CVE-2020-6799 is a command line argument injection vulnerability discovered in Mozilla Firefox versions prior to 73.0 and Firefox ESR versions prior to 68.5. The vulnerability occurs when Firefox is configured as the default handler for certain unsupported file types on Windows operating systems. When a file is opened in a third-party application that insufficiently sanitizes URL data, clicking a link in that application could be used to retrieve and execute files through injected command line arguments (NVD, Mozilla Advisory).

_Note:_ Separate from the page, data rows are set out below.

#[export, refine] Instance CnNmt_laws : NmtLaws CnNmtStateMachine := {}.
Proof.
  - done.
  - intros S ST m e od He. simpl. unfold cn_process_event. by rewrite He.
  - intros S ST m e od He. simpl. unfold cn_process_event. rewrite He.
    destruct (cn_transition _ e) as [next errs]. exists next. by destruct (change_state m od next).
Defined.

#[export, refine] Instance MnNmt_laws : NmtLaws MnNmtStateMachine := {}.
Proof.
  - done.
  - intros S ST m e od He. simpl. unfold mn_process_event. by rewrite He.
  - intros S ST m e od He. simpl. unfold mn_process_event. rewrite He.
    exists (mn_transition (startup_flags m) (mn_current_state m) e). simpl.
    by destruct (change_state m od _).
Defined.

(** The machine and the dictionary after a sequence of events. *)
Fixpoint run_nmt {M} `{NmtStateMachine M} {S} `{ObjectDictionaryStorage S} (m : M)
    (od : ObjectDictionary S) (es : list NmtEvent) : M * ObjectDictionary S :=
  match es with
  | [] => (m, od)
  | e :: es => let '(m, od, _) := process_event m e od in run_nmt m od es
  end.

(** ** The mirror of the state in object 0x1F8C *)
Section Mirror.
Context {M : Type} `{NmtLaws M} {S : Type} `{StorageLaws S}.
Implicit Types (m : M) (od : ObjectDictionary S).

Definition is_u8_value (v : ObjectValue) : bool :=
  match v with OV_Unsigned8 _ => true | _ => false end.

(** 0x1F8C is an UNSIGNED8 variable, and neither its default nor the storage
    can change its type. *)
Definition slot_ok od : Prop :=
  (exists e v, entries od !! 0x1F8C = Some e /\ object e = Obj_Variable (OV_Unsigned8 v) /\
     match default_value e with Some d => is_u8_value d = true | None => True end) /\
  match storage od with Some s => contents s !! (0x1F8C, 0) = None | None => True end.

Definition mirrored m od : Prop := read_u8 od 0x1F8C 0 = Some (NmtState_as_u8 (current_state m)).

Lemma update_od_state_slot m od :
  slot_ok od -> slot_ok (update_od_state m od) /\ mirrored m (update_od_state m od).
Proof.
  intros [(e&v&He&Ho&Hd) Hst]. unfold update_od_state, write_internal, write_entry.
  rewrite He. simpl. rewrite Ho. simpl. split.
  - split; [|done]. exists (set_object e (Obj_Variable (OV_Unsigned8 (NmtState_as_u8 (current_state m))))).
    eexists. simpl. rewrite lookup_insert_eq. by split_and!.
  - unfold mirrored, read_u8, read. simpl. by rewrite lookup_insert_eq.
Qed.

Lemma load_for_restore_storage od :
  match storage od with Some s => contents s !! (0x1F8C, 0) = None | None => True end ->
  match storage (fst (load_for_restore od)) with
  | Some s => contents s !! (0x1F8C, 0) = None | None => True end /\
  stored_value (snd (load_for_restore od)) 0x1F8C 0 = None.
Proof.
  unfold load_for_restore. destruct (storage od) as [s|] eqn:Es; simpl; [|by rewrite Es].
  intros Hs. destruct (load s) as [s' [p|]] eqn:El; simpl;
    destruct (load_same _ _ _ El) as [Hc _]; rewrite Hc; split; try done.
  by rewrite (load_contents _ _ _ El).
Qed.

Lemma restore_slot od a b : slot_ok od -> slot_ok (restore_power_on_values od a b).
Proof.
  intros [(e&v&He&Ho&Hd) Hst]. destruct (load_for_restore_storage od Hst) as [Hst' Hsv].
  split.
  - rewrite restore_lookup, He. simpl. unfold restore_entry.
    destruct (_ || _); [by exists e, v|]. simpl. unfold restore_object. rewrite Ho, Hsv. simpl.
    eexists _, (match default_value e with Some (OV_Unsigned8 d) => d | _ => v end).
    split_and!; [done| |done]. simpl. by destruct (default_value e) as [[]|].
  - unfold restore_power_on_values. by destruct (load_for_restore od).
Qed.

Lemma enter_slot m od s :
  slot_ok od -> slot_ok (snd (enter m od s)) /\ mirrored (fst (enter m od s)) (snd (enter m od s)) /\
  current_state (fst (enter m od s)) = s.
Proof.
  intros Hs. unfold enter. simpl. destruct (update_od_state_slot (set_state m s) od Hs).
  split_and!; try done. apply current_set.
Qed.

Lemma reset_slot m e od :
  slot_ok od -> is_reset_event e = true ->
  let '(m', od') := reset m e od in
  slot_ok od' /\ mirrored m' od' /\ current_state m' = NmtNotActive.
Proof.
  intros Hs He.
  destruct e; try discriminate He; unfold reset; simpl initial_reset_state; cbv iota beta;
    rewrite ?bool_decide_eq_true_2, ?bool_decide_eq_false_2 by done; simpl orb; cbv iota;
    unfold enter; cbv beta iota zeta.
  all: split_and!; [|apply update_od_state_slot|apply current_set].
  all: repeat first [apply update_od_state_slot|apply restore_slot]; done.
Qed.

Lemma change_state_slot m od s :
  slot_ok od ->
  let '(m', od') := change_state m od s in
  slot_ok od' /\ current_state m' = s /\ (mirrored m od -> mirrored m' od').
Proof.
  intros Hs. unfold change_state. case_bool_decide as Hc; simpl.
  - by split_and!.
  - destruct (update_od_state_slot (set_state m s) od Hs). split_and!; try done. apply current_set.
Qed.

Lemma process_event_slot m od e :
  slot_ok od ->
  let '(m', od', _) := process_event m e od in
  slot_ok od' /\ (mirrored m od \/ is_reset_event e = true -> mirrored m' od').
Proof.
  intros Hs. destruct (is_reset_event e) eqn:He.
  - rewrite process_reset by done. unfold handle_reset.
    pose proof (reset_slot m e od Hs He) as Hr. destruct (reset m e od) as [m1 od1].
    destruct Hr as (Hr1&Hr2&_). case_bool_decide; simpl; [done|].
    destruct (update_od_state_slot m1 od1 Hr1). by split.
  - destruct (process_other _ _ m e od He) as [next Hn].
    pose proof (change_state_slot m od next Hs) as Hc.
    destruct (process_event m e od) as [[m1 od1] r]. simpl in Hn. rewrite <- Hn in Hc.
    destruct Hc as (?&_&Hm). split; [done|]. intros [?|?]; [by apply Hm|done].
Qed.
End Mirror.

(** ** What a reset does to the dictionary *)
Definition reset_ranges (e : NmtEvent) : list (Z * Z) :=
  match e with
  | Ev_Reset | Ev_SwReset | Ev_ResetNode => [(0x2000, 0x5FFF); (0x6000, 0x9FFF); (0x1000, 0x1FFF)]
  | Ev_ResetCommunication => [(0x1000, 0x1FFF)]
  | _ => []
  end.

Section ResetEffect.
Context {M : Type} `{NmtLaws M} {S : Type} `{ObjectDictionaryStorage S}.
Implicit Types (m : M) (od : ObjectDictionary S).

(** Equal but for the mirror object. *)
Definition agree od1 od2 : Prop :=
  storage od1 = storage od2 /\ forall i, i <> 0x1F8C -> entries od1 !! i = entries od2 !! i.

Lemma agree_refl od : agree od od.
Proof. done. Qed.

Lemma agree_update m od1 od2 : agree od1 od2 -> agree (update_od_state m od1) od2.
Proof.
  intros [Hs He]. unfold update_od_state, write_internal.
  destruct (entries od1 !! 0x1F8C) as [e|]; [|done].
  destruct (write_entry _ _ _ _ _); [|done]. split; [done|]. intros i Hi. simpl.
  rewrite lookup_insert_ne; [by apply He|done].
Qed.

Lemma agree_restore od1 od2 a b :
  agree od1 od2 -> agree (restore_power_on_values od1 a b) (restore_power_on_values od2 a b).
Proof.
  intros [Hs He].
  assert (Hl : snd (load_for_restore od1) = snd (load_for_restore od2) /\
               storage (fst (load_for_restore od1)) = storage (fst (load_for_restore od2))).
  { unfold load_for_restore. rewrite Hs. destruct (storage od2) as [s|] eqn:E2; [|split; [done|simpl; congruence]].
    by destruct (load s) as [? []]. }
  destruct Hl as [Hp Hst]. split.
  - unfold restore_power_on_values.
    by destruct (load_for_restore od1), (load_for_restore od2).
  - intros i Hi. by rewrite !restore_lookup, He, Hp.
Qed.

Definition restore_ranges od (rs : list (Z * Z)) : ObjectDictionary S :=
  foldl (fun od r => restore_power_on_values od (fst r) (snd r)) od rs.

Lemma reset_agrees m e od :
  is_reset_event e = true ->
  agree (snd (reset m e od)) (restore_ranges od (reset_ranges e)) /\
  current_state (fst (reset m e od)) = NmtNotActive.
Proof.
  intros He.
  destruct e; try discriminate He; unfold reset; simpl initial_reset_state; cbv iota beta;
    rewrite ?bool_decide_eq_true_2, ?bool_decide_eq_false_2 by done; simpl orb; cbv iota;
    unfold enter; cbv beta iota zeta; simpl fst; simpl snd.
  all: split; [|apply current_set].
  all: unfold restore_ranges; simpl.
  all: repeat first [apply agree_update|apply agree_restore]; apply agree_refl.
Qed.

Lemma restore_ranges_untouched od rs i :
  i = 0x1003 \/ Forall (fun r => i < fst r \/ snd r < i) rs ->
  entries (restore_ranges od rs) !! i = entries od !! i.
Proof.
  revert od. induction rs as [|[a b] rs IH]; intros od Hi; [done|]. simpl. rewrite IH.
  - rewrite restore_lookup. destruct (entries od !! i) as [e|]; [|done]. simpl. unfold restore_entry.
    destruct Hi as [->|Hi]; [by case_if|]. inversion Hi as [|? ? Hr1 _]; subst. simpl in Hr1.
    destruct (Z.ltb_spec i a); [done|]. destruct (Z.ltb_spec b i); [done|lia].
  - destruct Hi as [Hi|Hi]; [by left|right]. by inversion Hi.
Qed.
End ResetEffect.

(** ** The state alone *)
Definition cn_next (s : NmtState) (e : NmtEvent) : NmtState :=
  if is_reset_event e then NmtNotActive else fst (cn_transition s e).
Definition mn_next (flags : Z) (s : NmtState) (e : NmtEvent) : NmtState :=
  if is_reset_event e then NmtNotActive else mn_transition flags s e.

Lemma handle_reset_state {M} `{NmtLaws M} {S} `{ObjectDictionaryStorage S} (m : M) e
    (od : ObjectDictionary S) :
  is_reset_event e = true -> current_state (fst (fst (handle_reset m e od))) = NmtNotActive.
Proof.
  intros He. unfold handle_reset. destruct (reset_agrees m e od He) as [_ Hr].
  by destruct (reset m e od).
Qed.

The vulnerability stems from Firefox's handling of shell associations for non-default file types. When Firefox is configured as the default handler for a file type through Windows' 'Open With' dialog, the command line arguments could be injected during Firefox invocation. This occurs because the file handler registration lacks proper command line argument sanitization, specifically missing the '-osint' flag that would prevent argument injection. The vulnerability has been assigned a CVSS v3.1 base score of 8.8 (HIGH) with the vector string CVSS:3.1/AV:N/AC:L/PR:N/UI:R/S:U/C:H/I:H/A:H (NVD).

If successfully exploited, this vulnerability could allow an attacker to execute arbitrary code on the target system with the privileges of the Firefox process. The attack requires user interaction in the form of clicking a link in a third-party application, and the vulnerability only affects Windows systems where Firefox is configured as the default handler for non-default file types (NVD, Threatpost).

The vulnerability was fixed in Firefox version 73.0 and Firefox ESR version 68.5. Users are advised to upgrade to these or later versions. For Gentoo Linux users, the fix is available in www-client/firefox-68.6.0 and www-client/firefox-bin-68.6.0 (Gentoo Advisory).